Collected data entries
------------------------------------------------
(** * PostgresStore: a shallow embedding of src/infra/db/postgres/postgres-store.ts

    The store keeps AgentInfo, Messages, ToolCallRecords and Snapshots in four
    PostgreSQL relations.  The embedding has three layers:

    - documents: the values the store serialises with [JSON.stringify] and the
      canonical form a JSONB column keeps of them;
    - the server: the four relations with their keys, foreign keys, CHECK and
      range constraints, and the transaction state of one client session;
    - the store: every method of the class, written in a small state-and-error
      monad over a client session, statement for statement as in the source.

    Modelling conventions.  JavaScript numbers are integers ([Z]); a value that
    may be [undefined] or SQL NULL is an [option].  A row holds, column by
    column, the value the store bound to it.  What the driver returns for a
    column goes by its SQL type: TEXT, INTEGER, BOOLEAN and JSONB come back as
    the string, number, boolean and document they hold, BIGINT as the string
    of its digits, TIMESTAMP as a [Date].  [created_at] of [agents] and
    [snapshots] holds the text bound, a [Date.prototype.toISOString] string,
    whose byte order is the order in time.  The file-system half of the store
    (events, todos, history, media cache) is delegated to [JSONStore] and is
    not part of this development. *)

From Stdlib Require Import List String Ascii ZArith Bool Lia Permutation Sorted.
From Stdlib Require Import DecimalString DecimalZ.
Import ListNotations.
Set Warnings "-register-all".
Local Open Scope string_scope.
Local Open Scope Z_scope.

(* ================================================================== *)
(** * Documents *)

(** A JSON document, as [JSON.stringify] writes it and a JSONB column returns
    it.  Object members are kept in insertion order, as JavaScript does. *)
Inductive json : Type :=
| JNull
| JBool (b : bool)
| JNum (n : Z)
| JStr (s : string)
| JArr (items : list json)
| JObj (members : list (string * json)).

(** JavaScript truthiness of a document ([x ? a : b], [x || y]). *)
Definition truthy (v : json) : bool :=
  match v with
  | JNull => false
  | JBool b => b
  | JNum n => negb (n =? 0)
  | JStr s => negb (s =? "")%string
  | JArr _ | JObj _ => true
  end.

(** JSONB orders the keys of an object by length, then bytewise. *)
Definition key_cmp (a b : string) : comparison :=
  match Nat.compare (String.length a) (String.length b) with
  | Eq => String.compare a b
  | c => c
  end.

(** Adding a member to an ordered object; a key that is already there stays. *)
Fixpoint kv_add (k : string) (v : json) (l : list (string * json))
  : list (string * json) :=
  match l with
  | [] => [(k, v)]
  | (k', v') :: r =>
      match key_cmp k k' with
      | Lt => (k, v) :: l
      | Eq => l
      | Gt => (k', v') :: kv_add k v r
      end
  end.

(** The members of a JSONB object: keys ordered, the last of equal keys kept. *)
Definition obj_of (l : list (string * json)) : list (string * json) :=
  fold_right (fun kv acc => kv_add (fst kv) (snd kv) acc) [] l.

Definition on_values (f : json -> json) (l : list (string * json))
  : list (string * json) :=
  map (fun kv => (fst kv, f (snd kv))) l.

(** [jsonb v] is what a JSONB column holds after it was given
    [JSON.stringify(v)], and what a SELECT returns of it. *)
Fixpoint jsonb (v : json) : json :=
  match v with
  | JArr items => JArr (map jsonb items)
  | JObj members => JObj (obj_of (on_values jsonb members))
  | _ => v
  end.

(** The keys of a JSONB object are strictly ordered. *)
Definition key_lt (a b : string * json) : Prop :=
  key_cmp (fst a) (fst b) = Lt.

(** Structural identity of documents, key order irrelevant: the same
    canonical form. *)
Definition json_eqv (a b : json) : Prop := jsonb a = jsonb b.

(** [x ? JSON.stringify(x) : null], for an optional document. *)
Definition stringify_if_truthy (x : option json) : option json :=
  match x with
  | Some v => if truthy v then Some (jsonb v) else None
  | None => None
  end.

(** [x || null] on the way in and [x || undefined] on the way out. *)
Definition or_null_json (x : option json) : option json :=
  match x with
  | Some v => if truthy v then Some v else None
  | None => None
  end.

Definition or_null_str (x : option string) : option string :=
  match x with
  | Some s => if (s =? "")%string then None else Some s
  | None => None
  end.

Definition or_null_num (x : option Z) : option Z :=
  match x with
  | Some n => if n =? 0 then None else Some n
  | None => None
  end.

(* ================================================================== *)
(** * ORDER BY *)

Section OrderBy.
Context {A : Type} (le : A -> A -> bool).

Fixpoint insert_by (x : A) (l : list A) : list A :=
  match l with
  | [] => [x]
  | y :: r => if le x y then x :: l else y :: insert_by x r
  end.

(** A stable insertion sort: rows with equal keys keep their table order. *)
Definition order_by (l : list A) : list A := fold_right insert_by [] l.
End OrderBy.

(* ================================================================== *)
(** * The values the store is given *)

(** A [Date] as node-postgres makes it of a TIMESTAMP column: the date and
    time the column holds, which carry no zone, read in the time zone of the
    process.  [timestamp] is the column. *)
Record Date : Type := local_time { timestamp : string }.

(** Modelled from the spec: the declarations of core/types.ts ([Message],
    [AgentInfo], [ToolCallRecord], [Snapshot]) are not among the sources; the
    fields are the ones the store reads, typed as section 3 of the
    specification and the unit tests give them.  Document-valued fields are
    [json]; optional fields are [option]s. *)
Module Message.
Record t : Type := mk {
  role : string;
  content : json;
  metadata : option json
}.
End Message.

(** Modelled from the spec: [AgentInfo] of core/types.ts.  The declared type
    of [createdAt] is [string]; a value read back holds a [Date] there.  [t]
    is the type of the values the store is given, [loaded] the type of the
    values it returns. *)
Module AgentInfo.
Record with_date (D : Type) : Type := mk {
  agentId : string;
  templateId : string;
  createdAt : D;
  configVersion : string;
  lineage : json;
  messageCount : Z;
  lastSfpIndex : Z;
  lastBookmark : option json;
  breakpoint : option string;
  metadata : json
}.
Arguments mk {D}.
Arguments agentId {D}.
Arguments templateId {D}.
Arguments createdAt {D}.
Arguments configVersion {D}.
Arguments lineage {D}.
Arguments messageCount {D}.
Arguments lastSfpIndex {D}.
Arguments lastBookmark {D}.
Arguments breakpoint {D}.
Arguments metadata {D}.
Definition t : Type := with_date string.
Definition loaded : Type := with_date Date.
End AgentInfo.

(** Modelled from the spec: [ToolCallRecord] of core/types.ts.  The declared
    type of the four times of a record is [number]; a value read back holds
    the text of a BIGINT column there. *)
Module ToolCallRecord.
Record with_time (N : Type) : Type := mk {
  id : string;
  name : string;
  input : json;
  state : string;
  approval : json;
  result : option json;
  error : option string;
  isError : option bool;
  startedAt : option N;
  completedAt : option N;
  durationMs : option Z;
  createdAt : N;
  updatedAt : N;
  auditTrail : json
}.
Arguments mk {N}.
Arguments id {N}.
Arguments name {N}.
Arguments input {N}.
Arguments state {N}.
Arguments approval {N}.
Arguments result {N}.
Arguments error {N}.
Arguments isError {N}.
Arguments startedAt {N}.
Arguments completedAt {N}.
Arguments durationMs {N}.
Arguments createdAt {N}.
Arguments updatedAt {N}.
Arguments auditTrail {N}.
Definition t : Type := with_time Z.
Definition loaded : Type := with_time string.
End ToolCallRecord.

(** Modelled from the spec: [Snapshot] of core/types.ts, its [createdAt] as
    the one of [AgentInfo]. *)
Module Snapshot.
Record with_date (D : Type) : Type := mk {
  id : string;
  messages : json;
  lastSfpIndex : Z;
  lastBookmark : json;
  createdAt : D;
  metadata : option json
}.
Arguments mk {D}.
Arguments id {D}.
Arguments messages {D}.
Arguments lastSfpIndex {D}.
Arguments lastBookmark {D}.
Arguments createdAt {D}.
Arguments metadata {D}.
Definition t : Type := with_date string.
Definition loaded : Type := with_date Date.
End Snapshot.

(** [AgentStats] of store.ts; a [Record<string, number>] is the list of its
    own properties in insertion order. *)
Record AgentStats : Type := mkAgentStats {
  totalMessages : Z;
  totalToolCalls : Z;
  totalSnapshots : Z;
  avgMessagesPerSession : Z;
  toolCallsByName : list (string * Z);
  toolCallsByState : list (string * Z)
}.

(* ================================================================== *)
(** * The relations of [createTables] *)

Module AgentRow.
Record t : Type := mk {
  agent_id : string;          (* TEXT PRIMARY KEY *)
  template_id : string;       (* TEXT NOT NULL *)
  created_at : string;        (* TIMESTAMP NOT NULL *)
  config_version : string;    (* TEXT NOT NULL *)
  lineage : json;             (* JSONB NOT NULL *)
  message_count : Z;          (* INTEGER NOT NULL *)
  last_sfp_index : Z;         (* INTEGER NOT NULL *)
  last_bookmark : option json;(* JSONB *)
  breakpoint : option string; (* TEXT *)
  metadata : json             (* JSONB NOT NULL *)
}.
End AgentRow.

Module MessageRow.
Record t : Type := mk {
  id : string;                (* TEXT PRIMARY KEY *)
  agent_id : string;          (* TEXT NOT NULL, REFERENCES agents *)
  role : string;              (* TEXT NOT NULL CHECK (role IN ...) *)
  content : json;             (* JSONB NOT NULL *)
  seq : Z;                    (* INTEGER NOT NULL *)
  metadata : option json;     (* JSONB *)
  created_at : Z              (* BIGINT NOT NULL *)
}.
End MessageRow.

Module ToolCallRow.
Record t : Type := mk {
  id : string;                (* TEXT PRIMARY KEY *)
  agent_id : string;          (* TEXT NOT NULL, REFERENCES agents *)
  name : string;              (* TEXT NOT NULL *)
  input : json;               (* JSONB NOT NULL *)
  state : string;             (* TEXT NOT NULL *)
  approval : json;            (* JSONB NOT NULL *)
  result : option json;       (* JSONB *)
  error : option string;      (* TEXT *)
  is_error : option bool;     (* BOOLEAN DEFAULT FALSE *)
  started_at : option Z;      (* BIGINT *)
  completed_at : option Z;    (* BIGINT *)
  duration_ms : option Z;     (* INTEGER *)
  created_at : Z;             (* BIGINT NOT NULL *)
  updated_at : Z;             (* BIGINT NOT NULL *)
  audit_trail : json          (* JSONB NOT NULL *)
}.
End ToolCallRow.

Module SnapshotRow.
Record t : Type := mk {
  agent_id : string;          (* TEXT NOT NULL, REFERENCES agents *)
  snapshot_id : string;       (* TEXT NOT NULL; key with agent_id *)
  messages : json;            (* JSONB NOT NULL *)
  last_sfp_index : Z;         (* INTEGER NOT NULL *)
  last_bookmark : json;       (* JSONB NOT NULL *)
  created_at : string;        (* TIMESTAMP NOT NULL *)
  metadata : option json      (* JSONB *)
}.
End SnapshotRow.

(** What [createTables] and [createIndexes] create.  Of the indexes only the
    unique one constrains the data. *)
Inductive Relation : Type :=
| agents_rel
| messages_rel
| tool_calls_rel
| snapshots_rel
| idx_messages_agent_seq.

Definition Relation_eqb (a b : Relation) : bool :=
  match a, b with
  | agents_rel, agents_rel
  | messages_rel, messages_rel
  | tool_calls_rel, tool_calls_rel
  | snapshots_rel, snapshots_rel
  | idx_messages_agent_seq, idx_messages_agent_seq => true
  | _, _ => false
  end.

(** The state of the database server. *)
Record Db : Type := mkDb {
  relations : list Relation;
  agents : list AgentRow.t;
  messages : list MessageRow.t;
  tool_calls : list ToolCallRow.t;
  snapshots : list SnapshotRow.t
}.

Definition empty_db : Db := mkDb [] [] [] [] [].

Definition has_relation (r : Relation) (db : Db) : bool :=
  existsb (Relation_eqb r) (relations db).

(** The errors of the server, by SQLSTATE. *)
Inductive PgError : Type :=
| undefined_table (r : Relation)              (* 42P01 *)
| unique_violation (constraint : string)      (* 23505 *)
| foreign_key_violation (constraint : string) (* 23503 *)
| check_violation (constraint : string)       (* 23514 *)
| numeric_value_out_of_range                  (* 22003 *)
| in_failed_sql_transaction.                  (* 25P02 *)

Inductive Outcome (A : Type) : Type :=
| Ok (a : A)
| Throw (e : PgError).
Arguments Ok {A} a.
Arguments Throw {A} e.

Definition int4 (n : Z) : bool := (-2147483648 <=? n) && (n <=? 2147483647).
Definition int8 (n : Z) : bool :=
  (-9223372036854775808 <=? n) && (n <=? 9223372036854775807).

Definition opt_all (p : Z -> bool) (x : option Z) : bool :=
  match x with Some n => p n | None => true end.

Definition agent_exists (agentId : string) (db : Db) : bool :=
  existsb (fun a => (AgentRow.agent_id a =? agentId)%string) (agents db).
------------------------------------------------
## What you will do
From the entries, copy out each line containing the word "createdAt".

## Response to the task
    of [createdAt] is [string]; a value read back holds a [Date] there.  [t]
  createdAt : D;
Arguments createdAt {D}.
  createdAt : N;
Arguments createdAt {N}.
(** Modelled from the spec: [Snapshot] of core/types.ts, its [createdAt] as
  createdAt : D;
Arguments createdAt {D}.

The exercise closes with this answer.